● **Your instructions**: Return verbatim all lines from the first one in the records to the line with "return, [PNone] being", both ends kept.

(Dataset entries)
● ● ● ● ● ● ●

(** * MaaEnd workspace setup: release resolution, version comparison,
      version ledger and locked-replace installation

    A shallow embedding of [tools/setup_workspace.py].  Python values are
    modelled dynamically (one type [value] for everything [json.loads] can
    return, [PNone] being Python's [None]); exceptions are an explicit
    [result]; the effects of the installers (file-system probes, network,
    removal attempts, operator prompts) are answered by an environment
    record and recorded in an event log. *)

From Stdlib Require Import ZArith Ascii String List Lia Bool.
From Stdlib Require Import Numbers.DecimalString QArith Qround.
From Stdlib Require Numbers.DecimalFacts Numbers.DecimalPos Numbers.DecimalN.
From stdpp Require Import base gmap strings list fin_maps.

Local Open Scope Z_scope.

(** ** Python strings

    A [string] is read as a sequence of code points below 256 (Latin-1).
    On that range the character classes below are exactly those of
    CPython's [str.isspace], [str.isdigit], [str.lower] and of the decimal
    digits accepted by [int()]. *)
Module PyStr.

Definition code (c : ascii) : N := N_of_ascii c.

Definition in_range (lo hi : N) (c : ascii) : bool :=
  (lo <=? code c)%N && (code c <=? hi)%N.

(** Characters removed by [str.strip()]: TAB..CR, FS..US, space,
    NEL (0x85) and NBSP (0xA0). *)
Definition isspace (c : ascii) : bool :=
  in_range 9 13 c || in_range 28 32 c
  || (code c =? 133)%N || (code c =? 160)%N.

(** Digits that [int()] converts: '0'..'9'. *)
Definition isdecimal (c : ascii) : bool := in_range 48 57 c.

(** [str.isdigit]: the decimal digits and the superscripts
    U+00B2, U+00B3, U+00B9. *)
Definition isdigit (c : ascii) : bool :=
  isdecimal c
  || (code c =? 178)%N || (code c =? 179)%N || (code c =? 185)%N.

(** [str.lower] on one character: 'A'..'Z' and U+00C0..U+00DE except the
    multiplication sign U+00D7 move up by 32. *)
Definition lower_char (c : ascii) : ascii :=
  if in_range 65 90 c || (in_range 192 222 c && negb (code c =? 215)%N)
  then ascii_of_N (code c + 32) else c.

Fixpoint lower (s : string) : string :=
  match s with
  | EmptyString => EmptyString
  | String c r => String (lower_char c) (lower r)
  end.

Definition is_empty (s : string) : bool :=
  match s with EmptyString => true | String _ _ => false end.

Fixpoint lstrip (s : string) : string :=
  match s with
  | EmptyString => EmptyString
  | String c r => if isspace c then lstrip r else s
  end.

Fixpoint rstrip (s : string) : string :=
  match s with
  | EmptyString => EmptyString
  | String c r =>
      let r' := rstrip r in
      if isspace c && is_empty r' then EmptyString else String c r'
  end.

(** [s.strip()] *)
Definition strip (s : string) : string := rstrip (lstrip s).

(** [s.startswith(p)] *)
Definition startswith (p s : string) : bool := String.prefix p s.

(** [sub in s] *)
Fixpoint contains (sub s : string) : bool :=
  String.prefix sub s
  || match s with
     | EmptyString => false
     | String _ r => contains sub r
     end.

(** [s[1:]] *)
Definition drop1 (s : string) : string :=
  match s with EmptyString => EmptyString | String _ r => r end.

(** [s.split(sep)] for a one-character separator: n occurrences of the
    separator give n+1 parts. *)
Fixpoint split (sep : ascii) (s : string) : list string :=
  match s with
  | EmptyString => [EmptyString]
  | String c r =>
      if Ascii.eqb c sep then EmptyString :: split sep r
      else match split sep r with
           | h :: t => String c h :: t
           | [] => [String c EmptyString]
           end
  end.

(** [s.split(sep, 1)[0]]: the text before the first separator. *)
Fixpoint split_first (sep : ascii) (s : string) : string :=
  match s with
  | EmptyString => EmptyString
  | String c r =>
      if Ascii.eqb c sep then EmptyString else String c (split_first sep r)
  end.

● ● ● ● ● ● ●

● **Exercise answer**:
(** * MaaEnd workspace setup: release resolution, version comparison,
      version ledger and locked-replace installation

    A shallow embedding of [tools/setup_workspace.py].  Python values are
    modelled dynamically (one type [value] for everything [json.loads] can
    return, [PNone] being Python's [None]); exceptions are an explicit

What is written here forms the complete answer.